Hardship Proves To Be A Gift
In the Easter morning video the girl, almost 6, benevolently leaves the easy-to-see colored eggs for her 3-year-old brother to collect. When he has difficulty finding some of them, she guides him with hints and sometimes a pointing finger. In the end, his basket has the bulk of the bounty compared to hers.
In many ways, the scene encapsulates the two decades that have followed: the big sister has always looked out for her little brother, even after he literally became bigger at 6-foot-3. Indeed, it is often the case even after we become adults that we remain locked in our childhood roles among family.
A week ago, a crisis struck. Let’s just say the bottom fell out of an Easter basket, spilling and breaking the dyed eggs. The girl, now a young woman, phoned from 2,200 miles away; “distraught” falls far shy in describing her emotional state.
It is times like this that a daughter needs her mother. However, because the latter was in a deadline vise at her work, the girl insisted she could manage and that Mom stay home.
Similarly, the daughter demanded that her dad also remain at home to help care for his own father – her beloved “Gramps” – who had just undergone knee replacement surgery. Briefly, the roles had been turned upside-down as the grown son became the father and the father became the son.
Lastly, the girl’s younger brother could surely not fly out to be by her side because he was physically and mentally exhausted, having arrived home the night before the crisis struck after traveling for 20 hours across 12 time zones following a five-week sojourn halfway around the globe.
While the parents discussed matters, the son went on-line at 10 p.m. and booked himself a flight; the last-minute ransom pricing causing him no pause. “She needs me,” he said simply, emphatically, as he hurriedly packed. In bed at midnight, he rose at 3 a.m. to make his 6:15 a.m. flight. Upon landing three time zones east he took a long bus ride and then a short taxi trip to her doorstep at 6 p.m.
To this sentimental fool it brought to mind the closing scene in “It’s A Wonderful Life” when Harry, a Navy pilot and war hero, leaves in the middle of a banquet where President Truman is presenting him with the Congressional Medal of Honor to fly through a blizzard from New York to Bedford Falls because his big brother George is in a crisis.
Despite the three-years age difference, it is not rare for people being introduced to the sister and brother to inquire if they are twins. Beyond appearance, they have always shared a twin-like bond. But perhaps never were they closer than during this tribulation.
“He’s the best gift you and Mom ever gave me,” the daughter said on the phone the night he arrived.
Over the next seven days, the brother proved to be penicillin for the ailment. He tackled the crisis head-on, providing leadership and labor, wisdom and support, loving words and a shoulder to cry on, all on his own, all on little sleep.

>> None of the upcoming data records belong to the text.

Lemma on_event_Inv (event : InputEvent) : preserves Inv (on_event g env event).
Proof.
  unfold on_event.
  destruct ((ev_type event =? EV_KEY)%Z && (ev_code event =? HOTKEY g)%Z);
    [|intros w Hw; exact Hw].
  destruct (ev_value event =? 1)%Z; [apply start_recording_Inv|].
  destruct (ev_value event =? 0)%Z; [apply stop_recording_Inv|].
  intros w Hw. exact Hw.
Qed.

Lemma for_events_Inv (events : list InputEvent) :
  preserves Inv (for_events g env events).
Proof.
  induction events as [|event rest IH]; simpl.
  - intros w Hw. exact Hw.
  - apply preserves_bind; [apply on_event_Inv | intros _; exact IH].
Qed.

Lemma read_device_Inv (events : list InputEvent) :
  preserves Inv (read_device g env events).
Proof.
  intros w Hw. unfold read_device.
  pose proof (for_events_Inv events w Hw) as H.
  destruct (for_events g env events w) as [[[]|e|] w1]; simpl in *;
    try exact H.
  destruct (is_OSError e); exact H.
Qed.

Lemma step_Inv (sys : System) (s : sched) :
  Inv (world sys) -> Inv (world (step g env sys s)).
Proof.
  intros H. unfold step. destruct (main sys); try exact H.
  destruct s as [|events]; simpl.
  - apply loader_step_Inv. exact H.
  - pose proof (read_device_Inv events (world sys) H) as H'.
    destruct (read_device g env events (world sys)) as [[[]|e|] w1];
      simpl in *; exact H'.
Qed.

Lemma boot_Inv : Inv (world (boot g env)).
Proof.
  constructor; simpl.
  - reflexivity.
  - reflexivity.
  - intros pre [k Hk]. destruct pre as [|e pre]; [simpl; lia|].
    injection Hk as <- Hk. destruct pre; [simpl; lia | discriminate].
  - split; [discriminate | intros H; contradiction H; reflexivity].
  - intros path. split; intros pre post Heq;
      destruct pre as [|e pre]; try discriminate;
      injection Heq as _ Heq; destruct pre; discriminate.
Qed.

Lemma run_Inv (schedule : list sched) : Inv (world (run g env schedule)).
Proof.
  unfold run. generalize boot_Inv. generalize (boot g env).
  induction schedule as [|s rest IH]; intros sys H; simpl; [exact H|].
  apply IH. apply step_Inv. exact H.
Qed.

(** ** Edges that change nothing *)

Lemma start_recording_while_recording (w : World) :
  recording (self w) = true -> start_recording g env w = (Ok tt, w).
Proof.
  intros H. unfold start_recording, bind, get_self. rewrite H. reflexivity.
Qed.

(** The guard of line 152 for a recorded error with a message. *)
Lemma start_recording_refused_after_load_error (w : World) :
  truthy_opt (model_error (self w)) = true ->
  start_recording g env w = (Ok tt, w).
Proof.
  intros H. unfold start_recording, bind, get_self. rewrite H, orb_true_r.
  reflexivity.
Qed.

(** C6: a Down edge while recording returns at once and leaves the object,
    the files, the processes and the log as they were; so does an Up edge
    while idle. *)
Theorem edges_out_of_turn_are_noops (w : World) :
  (recording (self w) = true -> start_recording g env w = (Ok tt, w)) /\
  (recording (self w) = false -> stop_recording g env w = (Ok tt, w)).
Proof.
  split.
  - apply start_recording_while_recording.
  - intros H. unfold stop_recording, bind, get_self. rewrite H. reflexivity.
Qed.

(** C2: whatever the devices deliver and however the loader thread is
    interleaved, at every point of the run at most one capture process
    is alive; the one alive is the one the object holds, and it holds one
    only while the recording flag is set; a Down edge in that state
    creates nothing. *)
Theorem at_most_one_recording_session (schedule : list sched) :
  at_most_one_session (log (world (run g env schedule))) /\
  live_captures (log (world (run g env schedule)))
  = handle_list (record_process (self (world (run g env schedule)))) /\
  (record_process (self (world (run g env schedule))) <> None ->
   recording (self (world (run g env schedule))) = true) /\
  (recording (self (world (run g env schedule))) = true ->
   start_recording g env (world (run g env schedule))
   = (Ok tt, world (run g env schedule))).
Proof.
  destruct (run_Inv schedule) as [Hlive Hidle Hone _ _].
  repeat split; try assumption.
  - intros Hp. destruct (recording (self (world (run g env schedule))));
      [reflexivity | contradiction Hp; apply Hidle; reflexivity].
  - apply start_recording_while_recording.
Qed.

(** ** The notifier *)


(** ** The readiness handshake *)

Lemma await_latch_spec (n : nat) (w : World) (r : result unit) (w1 : World) :
  await_latch n w = (r, w1) ->
  exists lacts,
    Forall (fun e => loader_event e = true) lacts /\
    same_session w w1 /\
    ((r = Ok tt /\ model_loaded (self w1) = true /\
      log w1 = (log w ++ lacts) ++ [LatchWaited]) \/
     (r = Blocked /\ model_loaded (self w1) = false /\
      log w1 = log w ++ lacts)).
Proof.
  revert w. induction n as [|n IH]; intros w; simpl;
    destruct (model_loaded (self w)) eqn:Hl.
  - intros [= <- <-]. exists []. split; [constructor|].
    split; [unfold same_session; tauto|]. left. rewrite app_nil_r. auto.
  - intros [= <- <-]. exists []. split; [constructor|].
    split; [unfold same_session; tauto|]. right. rewrite app_nil_r. auto.
  - intros [= <- <-]. exists []. split; [constructor|].
    split; [unfold same_session; tauto|]. left. rewrite app_nil_r. auto.
  - intros H. apply IH in H. destruct H as (lacts & Hall & Hsame & Hlog).
    destruct (loader_step_spec w) as (Hs & _ & evs & Hev & Hevall).
    exists (evs ++ lacts). split; [apply Forall_app; auto|].
    split. { unfold same_session in *. intuition congruence. }
    destruct Hlog as [(-> & Hl1 & Hlog) | (-> & Hl1 & Hlog)]; [left|right];
      repeat split; auto; rewrite Hlog, Hev, <- !app_assoc; reflexivity.
Qed.

(** [wait] returns only once the latch is set, never raises, and sleeps
    for ever only if the loader ends without setting the latch. *)
Lemma model_loaded_wait_spec (w : World) :
  match model_loaded_wait w with
  | (Ok _, w1) => model_loaded (self w1) = true
  | (Raise _, _) => False
  | (Blocked, w1) => model_loaded (self w1) = false
  end.
Proof.
  unfold model_loaded_wait.
  destruct (await_latch (length (loader w)) w) as [r w1] eqn:H.
  apply await_latch_spec in H.
  destruct H as (lacts & _ & _ & [(-> & Hl & _) | (-> & Hl & _)]); exact Hl.
Qed.

Lemma loader_event_not_transcribe (lacts : list event) (path : pystr) :
  Forall (fun e => loader_event e = true) lacts ->
  ~ In (Transcribe path) lacts.
Proof.
  intros Hall Hin. apply (proj1 (List.Forall_forall _ _) Hall) in Hin.
  discriminate Hin.
Qed.






(** ** Walking through stop_recording *)

#[local] Opaque lit py_str_int temp_name.

Ltac innermost t k :=
  lazymatch t with
  | context [match ?x with _ => _ end] => innermost x k
  | _ => k t
  end.

Ltac case_wait w :=
  let r := fresh "r" in
  let w1 := fresh "w" in
  let E := fresh "Hwait" in
  let lacts := fresh "lacts" in
  destruct (model_loaded_wait w) as [r w1] eqn:E;
  unfold model_loaded_wait in E;
  apply await_latch_spec in E;
  destruct E as (lacts & ? & ? & [(-> & ? & ?) | (-> & ? & ?)]).


(** The same in a hypothesis. *)
Ltac exec_in H :=
  repeat (
    simpl in H;
    lazymatch type of H with
    | context [model_loaded_wait ?w] => case_wait w
    | context [match ?x with _ => _ end] =>
        innermost x ltac:(fun t => destruct t eqn:?)
    end).


Ltac use_session :=
  repeat match goal with
    | H : same_session _ _ |- _ =>
        unfold same_session in H; simpl in H;
        destruct H as (? & ? & ? & ? & ? & ?)
    | H : negb _ = true |- _ => apply negb_true_iff in H
    | H : negb _ = false |- _ => apply negb_false_iff in H
    | H : log _ = _ |- _ => progress simpl in H
    end.



(** ** Cycles that reach the engine *)

Lemma loader_event_not_dispatch (lacts : list event) :
  Forall (fun e => loader_event e = true) lacts ->
  Forall (fun e => is_dispatch e = false) lacts.
Proof.
  apply List.Forall_impl. intros e. destruct e; simpl; congruence.
Qed.

Lemma notify_send_not_dispatch (title message icon : pystr) (timeout : N)
  (rc : Z) :
  is_dispatch (Run (notify_send_argv title message icon timeout) rc) = false.
Proof. vm_compute. reflexivity. Qed.

Ltac unfold_controller_in H :=
  unfold stop_recording, start_recording, stop_capture, try_finally,
    try_except, transcribe_and_deliver, on_exception, cleanup,
    temp_file_name, model_transcribe, copy_to_clipboard, type_text,
    NamedTemporaryFile, subprocess_Popen, os_path_exists, os_unlink, notify,
    subprocess_run, print, perform, update, raise, bind, get_self, ret in H.

(** The events a cycle added to the log, from [log w' = log w ++ new]. *)
Ltac new_events :=
  match goal with
  | H : _ = log ?w ++ ?new |- _ =>
      simpl in H;
      repeat match goal with
        | E : log ?w0 = _ |- _ =>
            lazymatch E with
            | H => fail
            | _ => match type of H with
                   | context [log w0] => rewrite E in H
                   end
            end
        end;
      rewrite <- ?app_assoc in H; simpl in H;
      apply app_inv_head in H; subst new
  end.

(** Which event of the cycle the engine call [Hin] is. *)
Ltac find_transcribe Hin :=
  simpl in Hin; rewrite ?in_app_iff in Hin; simpl in Hin;
  decompose [or] Hin; clear Hin;
  try discriminate; try contradiction;
  try (exfalso; eapply loader_event_not_transcribe; eassumption).

Ltac in_tac :=
  simpl;
  repeat first
    [ left; reflexivity
    | right
    | apply in_or_app; right; simpl ].

Ltac not_dispatch_tac :=
  repeat first
    [ apply List.Forall_nil
    | apply List.Forall_cons;
      [first [reflexivity | apply notify_send_not_dispatch]|]
    | apply Forall_app; split;
      [apply loader_event_not_dispatch; assumption|] ].

(** C8: in every cycle in which the engine ran and the transcript is the
    empty string, nothing is sent to the clipboard and nothing is typed,
    and the notifier is called with "No speech detected" (which runs
    notify-send when notifications are enabled). *)
Theorem empty_transcript_is_not_dispatched
  (w : World) (new : list event) (path : pystr) (segments : list Segment) :
  recording (self w) = true ->
  log (snd (stop_recording g env w)) = log w ++ new ->
  In (Transcribe path) new ->
  engine_transcribe env path = Ok segments ->
  transcript_of segments = [] ->
  Forall (fun e => is_dispatch e = false) new /\
  In (NotifyCall (lit "No speech detected") (lit "Try speaking louder")
        (lit "dialog-warning") 2000) new /\
  (NOTIFICATIONS g = true ->
   In (Run (notify_send_argv (lit "No speech detected")
              (lit "Try speaking louder") (lit "dialog-warning") 2000)
         (returncode env
            (notify_send_argv (lit "No speech detected")
               (lit "Try speaking louder") (lit "dialog-warning") 2000)))
      new).
Proof.
  intros Hrec Hlog Hin Heng Hempty.
  unfold stop_recording in Hlog. unfold bind at 1 in Hlog.
  unfold get_self at 1 in Hlog. rewrite Hrec in Hlog. cbn [negb] in Hlog.
  unfold_controller_in Hlog.
  exec_in Hlog; use_session.
  all: new_events.
  all: find_transcribe Hin.
  all: try congruence.
  all: match goal with
       | H : Transcribe _ = Transcribe _ |- _ => injection H as ->
       end.
  all: try congruence.
  all: match goal with
       | H1 : engine_transcribe env ?p = Ok ?a,
         H2 : engine_transcribe env ?p = Ok ?b |- _ =>
           assert (a = b) by congruence; subst a
       end.
  all: match goal with
       | H : truthy (transcript_of ?s) = _, E : transcript_of ?s = [] |- _ =>
           rewrite E in H; try discriminate H
       end.
  all: split;
    [ not_dispatch_tac
    | split; [in_tac | intros HN; try congruence; in_tac] ].
Qed.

Sometimes the son becomes the father; certainly the young man became a man, period. Or, as the girl noted: “I have always been the big sister, but this week he has become my big brother.”
Asked how he was holding up midway through his rescue mission, the son quoted former Navy Seal Eric Greitens, who wrote in his best-selling book “The Heart and the Fist”: “When a task is necessary, its difficulty is irrelevant.”
When his sister needed help, everything else was irrelevant.
“She’s the best gift you ever gave me,” the son said, repeating what his big sis had said of him only days earlier – words that are the best gift a parent could ever hear.
And so in many ways, like a favorite old Easter morning video, I cherish the crisis that has now passed. Indeed, to other parents I wish them their own gift-wrapped hardship if it will reinforce their kids’ sibling bonds.